A\J: Alternatives Journal
The Alternatives Journal is the “voice of Canada’s Environment.” They focus on a variety of environmental issues with a delicate balance of an academic journal and general interest magazine.
They look for both feature articles of 1,000 to 4,000 words in length to smaller, less analytical reports ranging from 500 to 1,200 words. They follow a strict style guideline and rigorous fact checking.
While writing for A\J will look great on a freelance resume, their pay is a little lower at $0.10 per word.
Are you a science buff with a social warrior heart? Humanosphere believes that the best stories can come from the most unlikely of places. They are on the search for writers who have great research skills but also are able to stand their ground. Humanosphere loves stories that focus on the environment, education, and gender equality.

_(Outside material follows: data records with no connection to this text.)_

(* ===== verification/Gobpf.v ===== *)
(** * The chown tracer (src/gobpf-explore/main.go)

    The two kernel probes of the embedded BPF program over their hash table, the event
    as it lies in memory and on the perf buffer, and the Go side that decodes and prints
    it.  The kernel delivers calls and returns of [fchownat] of many threads in any
    order; BPF loading answers through the environment. *)
From stdpp Require Import base strings numbers list gmap.
From S2P Require Import Prelude GoStrings.
Local Open Scope Z_scope.
Set Default Proof Using "Type*".

(** ** The event: [chown_event_t] in the kernel, [chownEvent] in Go *)
Record chownEvent := mkEvent {
  Pid : Z; Uid : Z; Gid : Z; ReturnValue : Z; Filename : list Z;
}.
Definition zeroEvent : chownEvent := mkEvent 0 0 0 0 (replicate 20 0).
(** The type: three [uint32], an [int32] and twenty bytes. *)
Definition wellTyped (e : chownEvent) : Prop :=
  inU 32 (Pid e) ∧ inU 32 (Uid e) ∧ inU 32 (Gid e) ∧ inS 32 (ReturnValue e) ∧
  length (Filename e) = 20%nat ∧ Forall isByte (Filename e).

(** The memory of the event: 36 bytes without padding. *)
Definition memory (e : chownEvent) : list Z :=
  le_bytes 4 (Pid e) ++ le_bytes 4 (Uid e) ++ le_bytes 4 (Gid e) ++
  le_bytes 4 (ReturnValue e `mod` 2 ^ 32) ++ Filename e.

(** ** The kernel side

    A probe sees the thread ([bpf_get_current_pid_tgid]), the arguments, and what it
    could read of the name: twenty bytes, or nothing when the address faults. *)
Inductive probe :=
  | Call (pid_tgid : Z) (uid gid : Z) (filename : option (list Z))
  | Return (pid_tgid : Z) (rc : Z).
Definition hashSize : Z := 10240.
Abbreviation bpfState := (gmap Z chownEvent).

(** [chowncall.update]: a new key is refused when the table is full. *)
Definition hash_update (k : Z) (v : chownEvent) (m : bpfState) : bpfState :=
  match m !! k with
  | Some _ => <[k := v]> m
  | None => if decide (Z.of_nat (size m) < hashSize) then <[k := v]> m else m
  end.
Definition kprobe__sys_fchownat (pid uid gid : Z) (filename : option (list Z)) (m : bpfState) :
    bpfState :=
  let event := mkEvent (u32 (Z.shiftr pid 32)) (u32 uid) (u32 gid) 0
                       (default (replicate 20 0) filename) in
  hash_update pid event m.
Definition kretprobe__sys_fchownat (pid rc : Z) (m : bpfState) : bpfState * list (list Z) :=
  let ret := wrapS 32 rc in
  match m !! pid with
  | None => (m, [])
  | Some e =>
      let event := mkEvent (Pid e) (Uid e) (Gid e) ret (Filename e) in
      (delete pid m, [memory event])
  end.
(** One probe: the new table and what was submitted to the perf buffer. *)
Definition fire (p : probe) (m : bpfState) : bpfState * list (list Z) :=
  match p with
  | Call pid uid gid filename => (kprobe__sys_fchownat pid uid gid filename m, [])
  | Return pid rc => kretprobe__sys_fchownat pid rc m
  end.
Fixpoint kernel (ps : list probe) (m : bpfState) : list (list Z) :=
  match ps with
  | [] => []
  | p :: ps' => (fire p m).2 ++ kernel ps' (fire p m).1
  end.

(** ** The Go side *)
(** [binary.Read] into the event: short data is an error and leaves it unchanged. *)
Definition decode (data : list Z) : result chownEvent :=
  if decide (length data < 36)%nat then
    inr (if decide (data = []) then "EOF" else "unexpected EOF")
  else
    let word i := le_value (take 4 (drop i data)) in
    inl (mkEvent (word 0%nat) (word 4%nat) (word 8%nat) (wrapS 32 (word 12%nat))
                 (take 20 (drop 16 data))).
(** [C.GoString]: the bytes up to the first zero, which is looked for past the end of
    the array, in the memory behind it. *)
Fixpoint untilZero (bs : list Z) : list Z :=
  match bs with
  | [] => []
  | b :: bs' => if decide (b = 0) then [] else b :: untilZero bs'
  end.
Definition GoString (bs : list Z) : string := of_bytes (untilZero bs).

Inductive line :=
  | Called (uid gid pid : Z) (filename : string) (ret : Z)
  | DecodeFailed (err : error).
(** One round of the goroutine; [behind] is the memory behind the event. *)
Definition receive (behind data : list Z) (event : chownEvent) : chownEvent * line :=
  match decode data with
  | inr err => (event, DecodeFailed err)
  | inl event =>
      (event, Called (Uid event) (Gid event) (Pid event) (GoString (Filename event ++ behind))
                     (ReturnValue event))
  end.
Fixpoint goroutine (behind : list Z) (input : list (list Z)) (event : chownEvent) : list line :=
  match input with
  | [] => []
  | data :: input' =>
      let '(event, l) := receive behind data event in
      l :: goroutine behind input' event
  end.

(** ** Bytes and words *)
Lemma word_at (pre : list Z) z rest i :
  inU 32 z → length pre = i → le_value (take 4 (drop i (pre ++ le_bytes 4 z ++ rest))) = z.
Proof.
  intros Hz Hi. rewrite drop_app_length' by done.
  rewrite take_app_length' by done. by apply le_bytes_value.
Qed.
(** The memory of an event, with anything behind it, decodes to the event. *)
Lemma decode_memory e pad : wellTyped e → decode (memory e ++ pad) = inl e.
Proof.
  intros (Hp&Hu&Hg&Hr&Hl&Hb). destruct e as [p u g r f]; cbn [Pid Uid Gid ReturnValue Filename] in *.
  unfold decode, memory; cbn [Pid Uid Gid ReturnValue Filename]. rewrite decide_False.
  2: { rewrite !length_app, !le_bytes_length. lia. }
  assert (inU 32 (r `mod` 2 ^ 32)) as Hr' by (apply Z.mod_pos_bound; lia).
  set (bp := le_bytes 4 p). set (bu := le_bytes 4 u). set (bg := le_bytes 4 g).
  assert (length (bp ++ bu ++ bg) = 12%nat) as H12 by reflexivity.
  f_equal. rewrite <- !app_assoc. f_equal.
  - apply (word_at [] p); done.
  - apply (word_at bp u); [done|apply le_bytes_length].
  - rewrite (app_assoc bp). apply (word_at (bp ++ bu) g); [done|reflexivity].
  - rewrite (app_assoc bp), (app_assoc (bp ++ bu)). rewrite (word_at _ (r `mod` 2 ^ 32)) by done.
    unfold wrapS, inS in *. rewrite Zplus_mod_idemp_l, Z.mod_small; lia.
  - rewrite (app_assoc bp), (app_assoc (bp ++ bu)), (app_assoc ((bp ++ bu) ++ bg)).
    rewrite drop_app_length' by reflexivity. by rewrite take_app_length'.
Qed.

They don’t shy away from funny, provocative, or even snarky humor. Pieces can range anywhere between 500 to 2,500 words and payment is based on the assignment.
Popular Science has been around since the late 1800’s. Nope, that isn’t a typo. They cover everything from emerging technologies, automobiles, photography, and space, just to name a few.
Their goal is to provide readers with information on how certain technologies work and how those technologies directly benefit the reader. They look for stories that have strong storytelling, humor, human interest, and anecdotes. Pay for each piece is agreed upon per submission.
From genetics to geology, Science covers a wide range of science topics as well as policy. It also covers issues that are of importance to the scientific community, such as technology, engineering, and even sexual harassment. They strive to include quotes from women and individuals of color within their news briefs, trend stories, features, and news analysis articles.
While the rate of pay depends on experience level, most pieces pay per word.
The submission process for the Smithsonain is pretty straightforward. There is an easy to fill out form that gets sent directly to the magazine’s editors. While they are sure to get a large volume of submissions, this would be a great publication to add to your resume.
You can choose to send a submission to the following sections: history, science, arts, travel, and innovation.
There You Go!
At this point you should hopefully have a better understanding of what it takes to get a science writer job. Whether you are already a full time freelancer or professional looking to expand your income and professional standing through writing.